Lemma rmapM_unit_ok {A} (f : A -> fp_res unit) l :
  is_ok (rmapM f l) = forallb (fun x => is_ok (f x)) l.
Proof. induction l as [|x l IH]; [done|]. cbn. rewrite <- IH. destruct (f x); [|done].
  cbn. by destruct (rmapM f l). Qed.

Lemma rmapM_type_error l e : rmapM assertProfile l = Err e -> e = TypeError.
Proof.
  induction l as [|x l IH]; cbn; [done|]. intros [H|(u & _ & H)]%bind_Err.
  - unfold assertProfile, assertText in H. apply bind_Err in H as [[_ <-]%ensure_Err|(? & _ & [_ <-]%ensure_Err)]; done.
  - apply bind_Err in H as [H|(? & _ & ?)]; [by apply IH|done].
Qed.

Lemma canonicalProfiles_Ok l ps :
  canonicalProfiles l = Ok ps ->
  Forall (fun p => STABLE_ID p = true) l /\ ps = sort_by bytes_le (unique l).
Proof.
  unfold canonicalProfiles. intros (u & Hu%rmapM_Ok & [= <-])%bind_Ok. split; [|done].
  apply Forall_forall. intros p Hp. apply list_elem_of_lookup in Hp as [i Hi].
  destruct (Forall2_lookup_l _ _ _ _ _ Hu Hi) as ([] & _ & H). by apply assertProfile_Ok.
Qed.

Lemma stable_sort_canonical (l l' : list jstring) :
  Forall (fun p => STABLE_ID p = true) l -> l ≡ₚ l' -> sort_by bytes_le l = sort_by bytes_le l'.
Proof.
  intros Hl Hp. apply (sort_by_canonical bytes_le bytes_le_trans bytes_le_total); [|done].
  intros x y Hx Hy H1 H2. rewrite Forall_forall in Hl.
  destruct (STABLE_ID_good _ (Hl x Hx)), (STABLE_ID_good _ (Hl y Hy)).
  apply utf8_inj; [done..|]. by apply jleb_antisym.
Qed.

(** Only the set of profiles counts. *)
Lemma canonicalProfiles_set l l' :
  (forall p, p ∈ l <-> p ∈ l') -> canonicalProfiles l = canonicalProfiles l'.
Proof.
  intros He.
  assert (is_ok (rmapM assertProfile l) = is_ok (rmapM assertProfile l')) as Hok.
  { rewrite !rmapM_unit_ok. apply eq_true_iff_eq. rewrite !forallb_elem. by setoid_rewrite He. }
  unfold canonicalProfiles. destruct (rmapM assertProfile l) as [u|e] eqn:E, (rmapM assertProfile l') as [u'|e'] eqn:E';
    try done; cbn.
  - f_equal. assert (canonicalProfiles l = Ok (sort_by bytes_le (unique l))) as Hc
      by (unfold canonicalProfiles; by rewrite E).
    apply canonicalProfiles_Ok in Hc as [Hs _]. rewrite Forall_forall in Hs. apply stable_sort_canonical.
    + apply Forall_forall. intros x Hx. rewrite elem_of_unique in Hx. by apply Hs.
    + apply NoDup_Permutation; [apply unique_NoDup..|]. intros x. by rewrite !elem_of_unique.
  - f_equal. apply rmapM_type_error in E as ->, E' as ->. done.
Qed.

Lemma canonicalProfiles_elem l l' ps :
  canonicalProfiles l = Ok ps -> canonicalProfiles l' = Ok ps -> forall p, p ∈ l <-> p ∈ l'.
Proof.
  intros [_ H1]%canonicalProfiles_Ok [_ H2]%canonicalProfiles_Ok p.
  rewrite <- (elem_of_unique p l), <- (elem_of_unique p l'),
    <- (elem_of_sort_by bytes_le p (unique l)), <- (elem_of_sort_by bytes_le p (unique l')).
  by rewrite <- H1, <- H2.
Qed.
Definition selectorResult (rule : ActivationRule) (targetPath : jstring) (s : selector)
    (callbacks : ActivationCallbacks) (globMemo : memo) : act_res (ActivationResult * memo) :=
  match s with
  | DirectorySelector path =>
      let inside := isWithinDirectory targetPath path in
      r ← atomicResult (inside_state inside) pk_directory_selector
            (ruleIdentityParts rule ++ [targetPath; path])
            (#"Target " ++ describeText targetPath ++ #" is " ++ inside_text inside
             ++ #" directory selector " ++ describeText path ++ #".");
      Ok (r, globMemo)
  | GlobSelector pattern dialectId =>
      let k := selectorKey s in
      match memo_get k globMemo with
      | Some cached => Ok (cached, globMemo)
      | None =>
          decision ← invokeCallback (matchGlob callbacks)
            (GlobActivationRequest (id rule) (profileId rule) (surfaceId rule) (scopeRoot rule)
               targetPath pattern dialectId)
            #"No profile-owned glob matcher was supplied.";
          r ← atomicResult (decision_state decision) pk_glob_selector
                (ruleIdentityParts rule ++ [targetPath; scopeRoot rule; default [] dialectId; pattern])
                (reason decision);
          Ok (r, globMemo ++ [(k, r)])
      end
  end.

Definition add_unique (unique : list (jstring * selector)) (s : selector) : list (jstring * selector) :=
  let k := selectorKey s in
  if existsb (fun e => jeqb e.1 k) unique then unique else unique ++ [(k, s)].

Definition selectorStep (rule : ActivationRule) (targetPath : jstring) (callbacks : ActivationCallbacks)
    (acc : list ActivationResult * memo) (entry : jstring * selector)
    : act_res (list ActivationResult * memo) :=
  '(r, m) ← selectorResult rule targetPath entry.2 callbacks acc.2;
  Ok (acc.1 ++ [r], m).

Definition selectorUnion (rule : ActivationRule) (targetPath : jstring) (selectors : list selector)
    (emptyState : ActivationState) (callbacks : ActivationCallbacks) (globMemo : memo)
    : act_res (ActivationResult * memo) :=
  match selectors with
  | [] => r ← makeFacts emptyState []; Ok (r, globMemo)
  | _ =>
      let unique := fold_left add_unique selectors [] in
      let ordered := sort_by (fun l r => jleb l.1 r.1) unique in
      acc ← foldM (selectorStep rule targetPath callbacks) ([], globMemo) ordered;
      r ← activationUnion (operands_value acc.1);
      Ok (r, acc.2)
  end.

Definition baseResult (rule : ActivationRule) (targetPath : jstring) (callbacks : ActivationCallbacks)
    : act_res ActivationResult :=
  match rule_kind rule with
  | ak_always =>
      atomicResult active pk_always (ruleIdentityParts rule)
        (#"Rule " ++ describeText (id rule) ++ #" has unconditional activation.")
  | ak_directory_tree | ak_glob => makeFacts active []
  | ak_manual =>
      decision ← invokeCallback (resolveManual callbacks)
        (ManualActivationRequest (id rule) (documentId rule) (profileId rule) (surfaceId rule)
           (specSnapshotId rule) targetPath (conditions rule))
        #"No manual-activation fact callback was supplied.";
      atomicResult (decision_state decision) pk_manual_fact
        (ruleIdentityParts rule ++ [targetPath]) (reason decision)
  | ak_conditional =>
      decision ← invokeCallback (resolveConditional callbacks)
        (ConditionalActivationRequest (id rule) (documentId rule) (profileId rule) (surfaceId rule)
           (specSnapshotId rule) targetPath (conditions rule))
        #"No conditional-activation fact callback was supplied.";
      atomicResult (decision_state decision) pk_conditional_fact
        (ruleIdentityParts rule ++ [targetPath; #"conditions";
           String_of_N (N.of_nat (length (conditions rule)))] ++ conditions rule)
        (reason decision)
  | ak_unknown =>
      let why := default #"The B03 activation rule is unknown." (unknownReason rule) in
      atomicResult indeterminate pk_unknown_rule (ruleIdentityParts rule ++ [why]) why
  end.

Definition scopeResult (rule : ActivationRule) (targetPath : jstring) : act_res ActivationResult :=
  let scopeInside := isWithinDirectory targetPath (scopeRoot rule) in
  if jeqb (scopeRoot rule) REPOSITORY_ROOT then makeFacts active []
  else atomicResult (inside_state scopeInside) pk_scope_root
         (ruleIdentityParts rule ++ [targetPath; scopeRoot rule])
         (#"Target " ++ describeText targetPath ++ #" is " ++ inside_text scopeInside
          ++ #" scope root " ++ describeText (scopeRoot rule) ++ #".").
(* ===== verification/ActivationLaws.v ===== *)
(** The laws of the activation algebra: canonical proofs, the Kleene semantics
    of the operations, their totality, symmetry and duality, and the meaning of
    rule evaluation. *)
From S2P Require Import Prelude JsString Unicode JsValue RepositoryPath ActivationAlgebra.

(** ** Names *)

Lemma state_name_inj s t : state_name s = state_name t -> s = t.
Proof. by destruct s, t. Qed.

Lemma kind_name_inj s t : kind_name s = kind_name t -> s = t.
Proof. by destruct s, t. Qed.

Lemma state_of_name_name s : state_of_name (state_name s) = Some s.
Proof. by destruct s. Qed.

Lemma kind_of_name_name k : kind_of_name (kind_name k) = Some k.
Proof. by destruct k. Qed.

Lemma state_name_wf s : wf_text (state_name s).
Proof. by destruct s. Qed.
Lemma kind_name_wf k : wf_text (kind_name k).
Proof. by destruct k. Qed.

(** ** Admissible facts *)

Definition text_ok (s : jstring) : Prop :=
  s <> [] /\ wf_text s /\ (textBytes s <= maxTextBytes)%N.

Definition fact_ok (f : ActivationProvenance) : Prop :=
  text_ok (key f) /\ text_ok (description f).

(** Facts that agree whenever they share a key. *)
Definition consistent (fs : list ActivationProvenance) : Prop :=
  forall f g, f ∈ fs -> g ∈ fs -> key f = key g -> f = g.

Definition facts_admissible (fs : list ActivationProvenance) : Prop :=
  (N.of_nat (length fs) <= maxProvenanceFacts)%N /\ Forall fact_ok fs /\
  (sumN fact_bytes fs <= maxInputTextBytes)%N /\ consistent fs.
(** One round over values that all have the same number of braces. *)
Lemma round_ok values n next bytes e :
  foldM (expandValue dialect) ([], 0%N, false) values = Ok (next, bytes, e) ->
  values <> [] -> Forall (fun v => count_open v = n) values ->
  next <> [] /\ Forall (fun v => count_open v = Nat.pred n) next /\
  (forall s, (exists c, c ∈ values /\ brace_choice c s) <-> (exists c, c ∈ next /\ brace_choice c s)) /\
  e = negb (Nat.eqb n 0) /\ (total_bytes next <= maxExpandedBytes)%N /\
  (n <> 0 -> (N.of_nat (length next) <= maxExpandedPatterns)%N) /\
  (n = 0 -> next = values /\ Forall (fun v => OPEN ∉ v /\ CLOSE ∉ v) values).
Proof.
  intros H Hne Hall.
  apply (foldM_inv (fun d '(nx, b, x) =>
    (d <> [] -> nx <> []) /\ Forall (fun v => count_open v = Nat.pred n) nx /\
    (forall s, (exists c, c ∈ d /\ brace_choice c s) <-> (exists c, c ∈ nx /\ brace_choice c s)) /\
    (x = negb (Nat.eqb n 0) \/ d = []) /\ b = total_bytes nx /\
    (d <> [] -> (b <= maxExpandedBytes)%N) /\ (x = true -> d <> []) /\
    (n <> 0 -> d <> [] -> (N.of_nat (length nx) <= maxExpandedPatterns)%N) /\
    (n = 0 -> nx = d /\ Forall (fun v => OPEN ∉ v /\ CLOSE ∉ v) d))) in H.
  - destruct H as (H1 & H2 & H3 & [H4|H4] & -> & H5 & H6 & H7 & H8); [|done].
    split; [by apply H1|]. split; [done|]. split; [done|]. split; [done|]. split; [by apply H5|].
    split; [by intros; apply H7|done].
  - split; [done|]. split; [constructor|]. split; [done|]. split; [by right|]. split; [done|].
    split; [done|]. split; [done|]. split; [done|]. intros _. split; [done|constructor].
  - intros d v [[nx b] x] [[nx' b'] x'] (H1 & H2 & H3 & H4 & H5 & H6 & H6' & H7 & H8) Hv Hs.
    apply expandValue_ok in Hs as (out & Hc & -> & -> & Hby & -> & Hlen).
    rewrite Forall_forall in Hall. specialize (Hall v Hv). rewrite Hall in *.
    assert (out <> []) as Hout.
    { destruct Hc as [(_ & _ & ->)|(? & body & ? & _ & ->)]; [done|].
      intros E%fmap_nil_inv. by apply split_on_nonempty in E. }
    split; [intros _ [_ ?]%app_nil; done|]. split.
    { apply Forall_app. split; [done|]. apply Forall_forall. intros c Hcc.
      rewrite (contributes_count v out c Hc Hcc). by rewrite Hall. }
    split.
    { intros s. setoid_rewrite elem_of_app. setoid_rewrite list_elem_of_singleton. split.
      - intros (c & [Hcd| ->] & Hs); [destruct (proj1 (H3 s)) as (c' & ? & ?); eauto|].
        apply (contributes_choices _ _ _ Hc) in Hs as (c' & ? & ?). eauto.
      - intros (c & [Hcd|Hco] & Hs).
        + destruct (proj2 (H3 s)) as (c' & ? & ?); eauto.
        + exists v. split; [by right|]. apply (contributes_choices _ _ _ Hc). eauto. }
    split. { left. destruct H4 as [->| ->]; [by destruct (Nat.eqb n 0)|].
      destruct x; [by destruct H6'|done]. }
    split. { rewrite H5. unfold total_bytes. by rewrite sumN_app. }
    split; [done|]. split. { intros _ [_ [=]]%app_nil. }
    split; [auto|]. intros ->. destruct (H8 eq_refl) as [-> HF].
    destruct Hc as [(Ho & Hcl & ->)|(pre & body & post & Hf & _)].
    + split; [done|]. apply Forall_app. split; [done|]. by apply Forall_singleton.
    + destruct Hf as ([-> _]%cut_Some & _). rewrite count_open_app in Hall.
      unfold count_open in Hall. cbn in Hall. lia.
Qed.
########################################
▸ Assignment: An exact copy of the lines above between the line holding "<- (elem_of_sort_by bytes_le p (unique l)), <- (elem_of_sort_by" and the line holding "(callbacks : ActivationCallbacks) (globMemo : memo) : act_res", inclusive, is the whole answer.

▸ Output for this exercise:
    <- (elem_of_sort_by bytes_le p (unique l)), <- (elem_of_sort_by bytes_le p (unique l')).
  by rewrite <- H1, <- H2.
Qed.
Definition selectorResult (rule : ActivationRule) (targetPath : jstring) (s : selector)
    (callbacks : ActivationCallbacks) (globMemo : memo) : act_res (ActivationResult * memo) :=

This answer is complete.